▸ The data:
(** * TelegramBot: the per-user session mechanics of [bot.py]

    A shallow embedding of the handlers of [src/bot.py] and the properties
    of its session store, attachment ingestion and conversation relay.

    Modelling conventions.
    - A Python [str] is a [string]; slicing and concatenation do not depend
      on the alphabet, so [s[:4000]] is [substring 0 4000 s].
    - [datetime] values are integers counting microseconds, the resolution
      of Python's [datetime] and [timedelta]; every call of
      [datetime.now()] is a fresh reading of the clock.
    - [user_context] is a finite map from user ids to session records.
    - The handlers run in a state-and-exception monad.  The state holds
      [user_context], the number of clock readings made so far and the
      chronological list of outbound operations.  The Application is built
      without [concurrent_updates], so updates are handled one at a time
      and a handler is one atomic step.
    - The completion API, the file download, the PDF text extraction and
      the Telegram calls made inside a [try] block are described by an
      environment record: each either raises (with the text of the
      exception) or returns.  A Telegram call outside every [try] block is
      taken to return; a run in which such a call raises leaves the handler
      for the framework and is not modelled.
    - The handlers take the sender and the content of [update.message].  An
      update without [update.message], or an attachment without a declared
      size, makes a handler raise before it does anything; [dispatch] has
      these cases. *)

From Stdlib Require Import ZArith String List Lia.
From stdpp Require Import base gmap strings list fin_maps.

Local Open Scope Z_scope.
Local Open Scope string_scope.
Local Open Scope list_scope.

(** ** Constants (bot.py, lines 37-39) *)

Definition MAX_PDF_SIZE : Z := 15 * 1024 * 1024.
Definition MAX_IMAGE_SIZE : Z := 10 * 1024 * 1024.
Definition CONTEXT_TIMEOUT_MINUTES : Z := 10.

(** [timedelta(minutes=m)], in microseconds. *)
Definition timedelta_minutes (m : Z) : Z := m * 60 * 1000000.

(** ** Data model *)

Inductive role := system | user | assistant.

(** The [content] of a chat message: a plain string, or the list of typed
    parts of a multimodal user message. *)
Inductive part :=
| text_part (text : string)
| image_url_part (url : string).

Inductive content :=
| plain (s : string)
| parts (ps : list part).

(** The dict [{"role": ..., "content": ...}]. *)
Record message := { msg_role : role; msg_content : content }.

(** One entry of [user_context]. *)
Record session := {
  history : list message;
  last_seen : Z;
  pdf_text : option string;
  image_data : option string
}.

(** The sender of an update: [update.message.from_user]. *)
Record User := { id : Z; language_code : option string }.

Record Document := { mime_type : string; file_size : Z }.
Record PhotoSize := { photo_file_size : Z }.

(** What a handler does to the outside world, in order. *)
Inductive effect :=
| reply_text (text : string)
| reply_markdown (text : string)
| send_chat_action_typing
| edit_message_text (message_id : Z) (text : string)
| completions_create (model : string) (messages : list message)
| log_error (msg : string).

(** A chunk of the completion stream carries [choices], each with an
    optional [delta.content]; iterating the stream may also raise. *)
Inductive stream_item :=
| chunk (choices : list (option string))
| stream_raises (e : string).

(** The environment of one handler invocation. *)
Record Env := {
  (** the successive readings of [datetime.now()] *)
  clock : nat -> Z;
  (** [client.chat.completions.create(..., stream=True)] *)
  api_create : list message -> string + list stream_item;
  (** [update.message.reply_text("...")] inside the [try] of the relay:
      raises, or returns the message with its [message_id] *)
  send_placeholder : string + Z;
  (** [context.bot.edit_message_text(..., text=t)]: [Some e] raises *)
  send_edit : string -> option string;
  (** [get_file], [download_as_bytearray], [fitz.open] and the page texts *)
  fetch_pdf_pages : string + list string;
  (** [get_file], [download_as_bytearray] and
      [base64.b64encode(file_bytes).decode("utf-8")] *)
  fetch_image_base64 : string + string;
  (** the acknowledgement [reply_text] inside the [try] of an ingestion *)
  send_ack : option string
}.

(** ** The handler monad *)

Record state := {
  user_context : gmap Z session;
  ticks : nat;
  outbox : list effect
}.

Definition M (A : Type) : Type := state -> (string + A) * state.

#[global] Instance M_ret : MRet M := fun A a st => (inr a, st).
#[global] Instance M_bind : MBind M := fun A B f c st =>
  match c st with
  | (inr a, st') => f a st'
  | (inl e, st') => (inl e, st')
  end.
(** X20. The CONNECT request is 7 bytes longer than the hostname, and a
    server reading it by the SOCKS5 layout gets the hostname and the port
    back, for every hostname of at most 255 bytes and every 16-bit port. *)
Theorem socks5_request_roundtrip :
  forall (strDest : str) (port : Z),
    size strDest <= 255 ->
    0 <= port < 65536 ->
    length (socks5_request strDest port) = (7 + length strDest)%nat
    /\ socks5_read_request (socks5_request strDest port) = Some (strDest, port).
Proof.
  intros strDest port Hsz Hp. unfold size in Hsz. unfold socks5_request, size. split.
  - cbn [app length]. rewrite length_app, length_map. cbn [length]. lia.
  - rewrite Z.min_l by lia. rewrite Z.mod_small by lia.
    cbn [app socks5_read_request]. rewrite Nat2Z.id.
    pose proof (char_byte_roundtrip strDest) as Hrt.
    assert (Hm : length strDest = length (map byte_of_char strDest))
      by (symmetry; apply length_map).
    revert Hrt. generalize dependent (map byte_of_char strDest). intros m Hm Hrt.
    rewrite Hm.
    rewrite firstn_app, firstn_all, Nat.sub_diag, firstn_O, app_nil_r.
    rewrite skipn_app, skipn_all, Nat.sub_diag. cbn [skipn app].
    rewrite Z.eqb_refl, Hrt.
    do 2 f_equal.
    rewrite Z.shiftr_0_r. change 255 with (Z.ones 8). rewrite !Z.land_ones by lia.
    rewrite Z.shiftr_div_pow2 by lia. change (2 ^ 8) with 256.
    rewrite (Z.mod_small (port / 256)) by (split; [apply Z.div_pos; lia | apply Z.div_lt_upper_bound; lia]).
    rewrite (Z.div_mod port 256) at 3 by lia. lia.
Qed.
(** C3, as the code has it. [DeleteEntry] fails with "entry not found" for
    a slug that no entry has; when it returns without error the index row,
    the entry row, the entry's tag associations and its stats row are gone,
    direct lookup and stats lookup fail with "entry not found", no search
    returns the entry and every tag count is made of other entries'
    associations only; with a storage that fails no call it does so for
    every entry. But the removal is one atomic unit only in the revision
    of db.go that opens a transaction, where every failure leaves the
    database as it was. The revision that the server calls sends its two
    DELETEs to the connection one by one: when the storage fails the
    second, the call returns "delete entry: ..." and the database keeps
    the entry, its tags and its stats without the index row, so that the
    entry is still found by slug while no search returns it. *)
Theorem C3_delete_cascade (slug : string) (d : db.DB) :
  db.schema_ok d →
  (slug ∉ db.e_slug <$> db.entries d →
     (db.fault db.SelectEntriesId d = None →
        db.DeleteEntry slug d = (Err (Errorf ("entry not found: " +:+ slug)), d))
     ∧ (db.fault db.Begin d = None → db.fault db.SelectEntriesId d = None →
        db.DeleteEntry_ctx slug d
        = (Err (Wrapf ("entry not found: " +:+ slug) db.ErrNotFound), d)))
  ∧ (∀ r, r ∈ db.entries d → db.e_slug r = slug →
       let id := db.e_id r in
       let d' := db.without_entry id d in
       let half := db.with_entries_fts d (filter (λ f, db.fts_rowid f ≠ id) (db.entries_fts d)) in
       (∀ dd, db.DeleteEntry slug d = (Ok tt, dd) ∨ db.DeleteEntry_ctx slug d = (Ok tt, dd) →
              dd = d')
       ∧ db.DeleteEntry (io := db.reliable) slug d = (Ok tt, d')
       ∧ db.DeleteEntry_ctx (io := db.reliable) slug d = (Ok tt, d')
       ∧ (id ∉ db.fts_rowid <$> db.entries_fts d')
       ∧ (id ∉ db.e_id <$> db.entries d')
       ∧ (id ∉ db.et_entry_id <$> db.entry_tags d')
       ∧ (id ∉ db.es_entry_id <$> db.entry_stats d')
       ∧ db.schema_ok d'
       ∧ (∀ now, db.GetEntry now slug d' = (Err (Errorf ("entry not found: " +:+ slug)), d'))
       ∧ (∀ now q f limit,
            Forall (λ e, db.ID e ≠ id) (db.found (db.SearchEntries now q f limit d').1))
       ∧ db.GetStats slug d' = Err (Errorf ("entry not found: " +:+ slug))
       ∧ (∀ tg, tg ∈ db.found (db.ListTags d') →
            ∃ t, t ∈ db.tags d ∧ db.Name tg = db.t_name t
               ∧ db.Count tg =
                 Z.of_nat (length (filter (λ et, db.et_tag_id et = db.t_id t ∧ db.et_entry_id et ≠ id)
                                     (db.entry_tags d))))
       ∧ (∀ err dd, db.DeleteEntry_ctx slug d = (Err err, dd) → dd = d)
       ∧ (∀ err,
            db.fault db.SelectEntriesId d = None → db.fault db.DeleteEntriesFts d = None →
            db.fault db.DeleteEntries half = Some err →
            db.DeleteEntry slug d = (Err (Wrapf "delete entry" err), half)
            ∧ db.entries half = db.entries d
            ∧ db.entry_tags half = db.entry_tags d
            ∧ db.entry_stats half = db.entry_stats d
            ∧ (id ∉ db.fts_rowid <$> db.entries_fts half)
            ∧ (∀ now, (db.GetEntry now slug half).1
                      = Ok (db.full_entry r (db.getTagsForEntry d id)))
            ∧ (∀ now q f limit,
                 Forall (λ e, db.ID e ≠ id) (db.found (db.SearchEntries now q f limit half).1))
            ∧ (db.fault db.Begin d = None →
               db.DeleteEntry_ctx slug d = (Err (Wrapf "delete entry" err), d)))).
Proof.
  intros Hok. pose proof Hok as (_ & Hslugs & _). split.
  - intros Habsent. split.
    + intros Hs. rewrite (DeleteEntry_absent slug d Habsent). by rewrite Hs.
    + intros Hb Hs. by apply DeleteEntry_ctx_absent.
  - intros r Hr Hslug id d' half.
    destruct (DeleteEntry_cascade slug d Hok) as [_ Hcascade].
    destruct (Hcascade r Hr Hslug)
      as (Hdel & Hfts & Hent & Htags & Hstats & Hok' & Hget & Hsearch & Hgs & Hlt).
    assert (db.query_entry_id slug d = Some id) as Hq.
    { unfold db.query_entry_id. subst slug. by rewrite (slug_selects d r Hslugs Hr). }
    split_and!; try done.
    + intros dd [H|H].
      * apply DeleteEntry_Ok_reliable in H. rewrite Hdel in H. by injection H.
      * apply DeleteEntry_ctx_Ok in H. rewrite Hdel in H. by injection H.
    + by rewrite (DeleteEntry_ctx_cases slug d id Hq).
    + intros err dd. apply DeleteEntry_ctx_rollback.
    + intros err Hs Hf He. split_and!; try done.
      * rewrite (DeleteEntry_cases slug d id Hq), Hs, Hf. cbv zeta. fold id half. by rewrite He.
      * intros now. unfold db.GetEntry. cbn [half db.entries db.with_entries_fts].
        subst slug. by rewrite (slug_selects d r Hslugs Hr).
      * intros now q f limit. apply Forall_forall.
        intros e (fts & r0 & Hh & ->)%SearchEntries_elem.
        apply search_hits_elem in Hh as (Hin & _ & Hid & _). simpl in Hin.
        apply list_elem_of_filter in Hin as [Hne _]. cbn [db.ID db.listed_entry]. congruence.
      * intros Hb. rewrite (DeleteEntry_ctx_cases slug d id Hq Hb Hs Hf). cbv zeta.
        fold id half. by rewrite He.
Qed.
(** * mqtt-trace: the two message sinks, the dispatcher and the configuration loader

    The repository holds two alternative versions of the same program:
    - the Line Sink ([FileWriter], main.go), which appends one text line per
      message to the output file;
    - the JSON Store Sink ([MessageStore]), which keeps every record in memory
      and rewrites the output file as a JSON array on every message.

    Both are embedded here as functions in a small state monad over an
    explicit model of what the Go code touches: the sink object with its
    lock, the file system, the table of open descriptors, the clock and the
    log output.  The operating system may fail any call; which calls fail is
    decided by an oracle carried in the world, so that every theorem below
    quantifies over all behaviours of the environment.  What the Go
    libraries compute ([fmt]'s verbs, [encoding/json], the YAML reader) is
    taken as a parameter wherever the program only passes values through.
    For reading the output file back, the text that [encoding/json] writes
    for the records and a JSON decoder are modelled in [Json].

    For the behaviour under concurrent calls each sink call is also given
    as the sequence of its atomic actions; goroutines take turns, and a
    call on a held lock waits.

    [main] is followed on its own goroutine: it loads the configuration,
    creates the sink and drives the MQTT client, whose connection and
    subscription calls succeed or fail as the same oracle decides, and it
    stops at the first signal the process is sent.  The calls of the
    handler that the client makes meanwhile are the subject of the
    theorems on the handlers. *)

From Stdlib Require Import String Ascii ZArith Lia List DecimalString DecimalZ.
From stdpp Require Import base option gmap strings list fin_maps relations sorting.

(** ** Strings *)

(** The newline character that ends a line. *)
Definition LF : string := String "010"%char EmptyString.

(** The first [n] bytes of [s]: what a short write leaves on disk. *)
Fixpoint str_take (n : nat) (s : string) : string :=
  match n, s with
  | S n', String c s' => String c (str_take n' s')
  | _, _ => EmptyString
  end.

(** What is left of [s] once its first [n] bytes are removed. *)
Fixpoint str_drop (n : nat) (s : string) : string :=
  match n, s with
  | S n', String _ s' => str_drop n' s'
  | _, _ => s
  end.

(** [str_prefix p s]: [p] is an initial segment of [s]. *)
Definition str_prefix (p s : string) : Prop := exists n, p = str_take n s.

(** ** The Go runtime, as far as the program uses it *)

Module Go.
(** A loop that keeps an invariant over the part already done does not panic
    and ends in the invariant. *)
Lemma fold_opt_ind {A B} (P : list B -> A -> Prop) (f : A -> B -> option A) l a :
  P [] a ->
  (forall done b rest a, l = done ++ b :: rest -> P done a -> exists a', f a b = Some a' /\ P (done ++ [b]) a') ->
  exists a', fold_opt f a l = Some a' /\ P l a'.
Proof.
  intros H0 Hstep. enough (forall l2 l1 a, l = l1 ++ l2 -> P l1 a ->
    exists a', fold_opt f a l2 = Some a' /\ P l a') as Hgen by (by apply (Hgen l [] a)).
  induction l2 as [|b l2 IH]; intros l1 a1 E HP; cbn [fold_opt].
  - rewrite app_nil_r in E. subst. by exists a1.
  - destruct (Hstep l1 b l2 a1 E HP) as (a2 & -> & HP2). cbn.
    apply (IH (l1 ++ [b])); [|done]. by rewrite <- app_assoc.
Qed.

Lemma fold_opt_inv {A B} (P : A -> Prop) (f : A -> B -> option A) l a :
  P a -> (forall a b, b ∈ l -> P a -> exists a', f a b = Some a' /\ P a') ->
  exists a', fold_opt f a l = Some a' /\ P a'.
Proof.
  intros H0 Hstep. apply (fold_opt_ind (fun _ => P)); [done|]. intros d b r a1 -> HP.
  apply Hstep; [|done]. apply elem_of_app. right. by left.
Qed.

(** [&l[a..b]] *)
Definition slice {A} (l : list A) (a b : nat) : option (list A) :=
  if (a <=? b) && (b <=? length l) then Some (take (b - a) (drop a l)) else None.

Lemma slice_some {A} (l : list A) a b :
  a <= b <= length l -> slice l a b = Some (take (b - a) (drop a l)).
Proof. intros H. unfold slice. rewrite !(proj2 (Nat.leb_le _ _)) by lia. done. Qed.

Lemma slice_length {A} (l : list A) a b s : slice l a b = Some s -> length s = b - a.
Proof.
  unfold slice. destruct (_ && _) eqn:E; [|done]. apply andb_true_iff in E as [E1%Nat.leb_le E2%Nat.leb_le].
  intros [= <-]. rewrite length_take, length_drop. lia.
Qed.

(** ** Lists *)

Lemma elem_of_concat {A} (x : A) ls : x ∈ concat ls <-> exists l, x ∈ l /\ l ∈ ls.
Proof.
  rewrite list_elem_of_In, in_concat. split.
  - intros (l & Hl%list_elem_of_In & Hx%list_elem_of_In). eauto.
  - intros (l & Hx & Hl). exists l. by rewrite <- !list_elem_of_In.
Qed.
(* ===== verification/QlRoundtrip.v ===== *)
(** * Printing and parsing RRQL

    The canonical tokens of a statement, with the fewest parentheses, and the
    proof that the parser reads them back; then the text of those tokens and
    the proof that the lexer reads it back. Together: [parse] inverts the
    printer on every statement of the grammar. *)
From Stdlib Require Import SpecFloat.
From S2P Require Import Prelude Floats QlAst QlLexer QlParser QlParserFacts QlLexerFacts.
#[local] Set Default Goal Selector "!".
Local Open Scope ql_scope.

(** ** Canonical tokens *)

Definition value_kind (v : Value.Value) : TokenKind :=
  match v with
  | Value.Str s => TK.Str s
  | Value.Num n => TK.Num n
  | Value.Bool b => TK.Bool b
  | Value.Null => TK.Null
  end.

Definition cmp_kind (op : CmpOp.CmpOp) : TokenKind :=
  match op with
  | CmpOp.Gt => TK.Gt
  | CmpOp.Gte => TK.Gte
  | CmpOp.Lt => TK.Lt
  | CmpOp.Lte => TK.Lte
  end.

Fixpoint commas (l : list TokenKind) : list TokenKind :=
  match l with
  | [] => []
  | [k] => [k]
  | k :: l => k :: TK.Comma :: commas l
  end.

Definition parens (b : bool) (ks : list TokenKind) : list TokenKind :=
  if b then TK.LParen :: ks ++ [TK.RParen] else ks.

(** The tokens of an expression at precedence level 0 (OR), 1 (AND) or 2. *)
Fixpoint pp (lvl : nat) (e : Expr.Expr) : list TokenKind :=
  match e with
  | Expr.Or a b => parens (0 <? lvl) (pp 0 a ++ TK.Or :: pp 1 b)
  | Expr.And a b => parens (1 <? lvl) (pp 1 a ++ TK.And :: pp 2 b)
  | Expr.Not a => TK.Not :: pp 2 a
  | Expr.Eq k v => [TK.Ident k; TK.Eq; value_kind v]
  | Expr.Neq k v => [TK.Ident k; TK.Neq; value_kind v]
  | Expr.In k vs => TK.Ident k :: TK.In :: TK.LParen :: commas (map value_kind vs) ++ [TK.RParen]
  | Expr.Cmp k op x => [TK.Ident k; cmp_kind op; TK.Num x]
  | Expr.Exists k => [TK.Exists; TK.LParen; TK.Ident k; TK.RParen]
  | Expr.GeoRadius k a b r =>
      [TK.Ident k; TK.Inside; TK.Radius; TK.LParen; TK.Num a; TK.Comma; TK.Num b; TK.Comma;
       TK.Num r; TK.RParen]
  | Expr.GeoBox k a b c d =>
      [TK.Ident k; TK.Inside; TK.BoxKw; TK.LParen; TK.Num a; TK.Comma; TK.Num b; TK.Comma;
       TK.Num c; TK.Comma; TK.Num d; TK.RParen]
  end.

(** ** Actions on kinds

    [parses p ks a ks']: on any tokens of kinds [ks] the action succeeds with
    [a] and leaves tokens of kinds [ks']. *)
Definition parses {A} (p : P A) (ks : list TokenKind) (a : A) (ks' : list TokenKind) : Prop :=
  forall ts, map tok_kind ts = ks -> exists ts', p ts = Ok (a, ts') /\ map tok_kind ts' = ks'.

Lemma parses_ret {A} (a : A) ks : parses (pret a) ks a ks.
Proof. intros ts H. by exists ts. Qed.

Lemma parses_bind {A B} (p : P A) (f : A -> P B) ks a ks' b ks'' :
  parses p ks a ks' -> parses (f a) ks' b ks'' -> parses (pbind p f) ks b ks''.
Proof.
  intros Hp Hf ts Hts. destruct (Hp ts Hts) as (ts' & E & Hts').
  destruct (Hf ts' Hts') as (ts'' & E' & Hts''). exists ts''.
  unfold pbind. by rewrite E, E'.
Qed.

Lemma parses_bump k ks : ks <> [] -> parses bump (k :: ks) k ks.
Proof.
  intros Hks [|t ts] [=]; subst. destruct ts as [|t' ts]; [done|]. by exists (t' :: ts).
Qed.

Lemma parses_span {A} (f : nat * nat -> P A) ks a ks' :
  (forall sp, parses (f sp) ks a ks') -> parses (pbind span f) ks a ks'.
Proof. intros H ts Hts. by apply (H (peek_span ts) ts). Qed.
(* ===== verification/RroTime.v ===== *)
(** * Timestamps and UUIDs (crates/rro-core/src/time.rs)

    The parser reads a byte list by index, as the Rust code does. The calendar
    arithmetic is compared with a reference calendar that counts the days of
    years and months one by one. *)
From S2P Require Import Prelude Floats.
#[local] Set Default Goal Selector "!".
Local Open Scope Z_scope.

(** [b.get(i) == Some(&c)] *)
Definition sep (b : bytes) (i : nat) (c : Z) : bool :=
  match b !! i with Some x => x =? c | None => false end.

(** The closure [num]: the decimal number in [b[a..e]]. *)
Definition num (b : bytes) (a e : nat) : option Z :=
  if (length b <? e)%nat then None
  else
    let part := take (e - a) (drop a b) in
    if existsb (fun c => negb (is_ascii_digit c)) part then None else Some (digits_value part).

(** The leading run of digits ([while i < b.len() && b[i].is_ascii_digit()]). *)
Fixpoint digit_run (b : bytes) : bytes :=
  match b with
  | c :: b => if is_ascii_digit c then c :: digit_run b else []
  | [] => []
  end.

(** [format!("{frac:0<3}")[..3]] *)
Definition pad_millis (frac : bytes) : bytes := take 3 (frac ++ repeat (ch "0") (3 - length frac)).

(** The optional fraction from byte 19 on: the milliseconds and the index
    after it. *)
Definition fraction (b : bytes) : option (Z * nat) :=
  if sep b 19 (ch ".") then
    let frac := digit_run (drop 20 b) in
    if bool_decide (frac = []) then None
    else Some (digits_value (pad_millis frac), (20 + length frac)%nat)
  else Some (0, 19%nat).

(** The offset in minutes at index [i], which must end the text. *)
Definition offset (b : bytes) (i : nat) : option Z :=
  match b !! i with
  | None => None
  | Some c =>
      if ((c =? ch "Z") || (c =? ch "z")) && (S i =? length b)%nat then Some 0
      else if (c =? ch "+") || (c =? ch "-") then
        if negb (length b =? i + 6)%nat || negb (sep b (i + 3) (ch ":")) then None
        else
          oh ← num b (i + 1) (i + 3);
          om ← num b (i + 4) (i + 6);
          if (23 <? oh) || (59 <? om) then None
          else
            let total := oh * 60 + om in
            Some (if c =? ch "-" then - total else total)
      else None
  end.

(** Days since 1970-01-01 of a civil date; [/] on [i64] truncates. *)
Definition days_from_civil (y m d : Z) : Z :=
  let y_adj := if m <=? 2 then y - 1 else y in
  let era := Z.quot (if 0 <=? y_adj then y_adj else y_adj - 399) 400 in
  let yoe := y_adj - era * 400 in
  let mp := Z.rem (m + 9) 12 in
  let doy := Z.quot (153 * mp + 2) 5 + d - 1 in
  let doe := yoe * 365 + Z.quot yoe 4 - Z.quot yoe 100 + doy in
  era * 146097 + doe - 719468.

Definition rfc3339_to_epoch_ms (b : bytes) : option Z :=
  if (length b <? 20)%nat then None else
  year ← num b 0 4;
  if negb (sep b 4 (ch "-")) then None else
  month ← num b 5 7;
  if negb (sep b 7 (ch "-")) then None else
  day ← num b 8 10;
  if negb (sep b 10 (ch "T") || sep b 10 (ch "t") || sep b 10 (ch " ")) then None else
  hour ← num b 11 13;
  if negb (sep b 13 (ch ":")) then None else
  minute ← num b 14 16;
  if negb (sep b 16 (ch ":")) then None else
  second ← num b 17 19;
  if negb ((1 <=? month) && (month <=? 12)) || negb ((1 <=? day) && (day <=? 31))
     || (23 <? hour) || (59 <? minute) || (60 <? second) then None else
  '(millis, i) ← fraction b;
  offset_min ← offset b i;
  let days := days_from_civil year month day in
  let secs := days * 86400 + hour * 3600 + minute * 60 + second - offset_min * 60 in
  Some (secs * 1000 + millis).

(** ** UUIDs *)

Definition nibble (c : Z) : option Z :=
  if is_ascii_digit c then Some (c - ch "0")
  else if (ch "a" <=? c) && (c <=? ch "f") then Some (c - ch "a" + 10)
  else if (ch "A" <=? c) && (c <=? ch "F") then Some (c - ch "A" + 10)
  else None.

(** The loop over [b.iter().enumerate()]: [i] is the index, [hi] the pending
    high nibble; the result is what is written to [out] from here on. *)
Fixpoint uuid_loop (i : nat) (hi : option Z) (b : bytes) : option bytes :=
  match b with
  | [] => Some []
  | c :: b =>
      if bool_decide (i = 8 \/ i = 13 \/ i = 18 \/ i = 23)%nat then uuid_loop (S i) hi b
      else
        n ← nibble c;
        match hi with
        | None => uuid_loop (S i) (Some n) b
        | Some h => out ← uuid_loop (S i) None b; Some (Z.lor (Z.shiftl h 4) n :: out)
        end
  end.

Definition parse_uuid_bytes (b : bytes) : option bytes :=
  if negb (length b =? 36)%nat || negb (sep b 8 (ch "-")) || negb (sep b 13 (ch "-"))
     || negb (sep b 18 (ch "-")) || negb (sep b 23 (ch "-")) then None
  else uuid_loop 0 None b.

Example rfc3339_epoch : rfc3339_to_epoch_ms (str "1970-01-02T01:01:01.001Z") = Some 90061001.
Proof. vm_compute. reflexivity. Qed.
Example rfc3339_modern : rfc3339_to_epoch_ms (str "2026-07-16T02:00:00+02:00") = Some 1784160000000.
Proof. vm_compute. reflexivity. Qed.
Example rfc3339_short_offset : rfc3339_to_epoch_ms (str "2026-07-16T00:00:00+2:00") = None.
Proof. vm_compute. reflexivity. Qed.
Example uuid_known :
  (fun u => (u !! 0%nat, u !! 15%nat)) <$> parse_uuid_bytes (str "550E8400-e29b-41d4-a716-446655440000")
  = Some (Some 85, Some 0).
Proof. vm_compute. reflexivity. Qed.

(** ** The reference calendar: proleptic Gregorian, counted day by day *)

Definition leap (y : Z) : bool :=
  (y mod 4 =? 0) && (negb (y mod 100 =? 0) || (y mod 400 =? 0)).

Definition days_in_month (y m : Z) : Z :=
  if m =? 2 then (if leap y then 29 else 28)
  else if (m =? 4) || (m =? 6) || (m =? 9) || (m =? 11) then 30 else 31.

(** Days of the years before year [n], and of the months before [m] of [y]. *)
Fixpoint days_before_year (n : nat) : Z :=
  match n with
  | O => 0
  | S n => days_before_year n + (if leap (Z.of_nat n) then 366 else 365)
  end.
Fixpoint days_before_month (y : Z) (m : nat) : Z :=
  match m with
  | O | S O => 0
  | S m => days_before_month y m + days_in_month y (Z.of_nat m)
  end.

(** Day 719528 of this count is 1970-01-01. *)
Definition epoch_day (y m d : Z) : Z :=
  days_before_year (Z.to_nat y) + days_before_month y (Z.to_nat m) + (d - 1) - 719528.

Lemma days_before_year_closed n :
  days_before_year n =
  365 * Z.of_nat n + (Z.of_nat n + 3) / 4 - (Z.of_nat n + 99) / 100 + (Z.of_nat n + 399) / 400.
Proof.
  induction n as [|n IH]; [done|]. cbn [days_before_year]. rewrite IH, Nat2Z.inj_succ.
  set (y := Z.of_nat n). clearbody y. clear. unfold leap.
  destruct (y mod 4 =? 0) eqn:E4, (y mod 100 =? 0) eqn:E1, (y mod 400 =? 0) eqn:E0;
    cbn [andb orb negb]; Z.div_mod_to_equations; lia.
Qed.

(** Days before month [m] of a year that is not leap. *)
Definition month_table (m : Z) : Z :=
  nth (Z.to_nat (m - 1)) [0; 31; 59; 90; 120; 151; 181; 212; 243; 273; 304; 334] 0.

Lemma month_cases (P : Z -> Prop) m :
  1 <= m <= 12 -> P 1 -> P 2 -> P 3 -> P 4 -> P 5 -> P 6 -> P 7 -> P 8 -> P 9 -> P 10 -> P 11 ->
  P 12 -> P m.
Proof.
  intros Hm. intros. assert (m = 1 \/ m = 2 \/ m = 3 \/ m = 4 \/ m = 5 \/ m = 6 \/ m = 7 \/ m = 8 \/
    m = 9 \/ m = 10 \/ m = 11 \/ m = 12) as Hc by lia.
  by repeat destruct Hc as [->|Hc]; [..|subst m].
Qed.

▸ Work request: The lines you need are those containing "strDest"; find them in the records and copy them.

▸ Task solution:
  forall (strDest : str) (port : Z),
    size strDest <= 255 ->
    length (socks5_request strDest port) = (7 + length strDest)%nat
    /\ socks5_read_request (socks5_request strDest port) = Some (strDest, port).
  intros strDest port Hsz Hp. unfold size in Hsz. unfold socks5_request, size. split.
    pose proof (char_byte_roundtrip strDest) as Hrt.
    assert (Hm : length strDest = length (map byte_of_char strDest))
    revert Hrt. generalize dependent (map byte_of_char strDest). intros m Hm Hrt.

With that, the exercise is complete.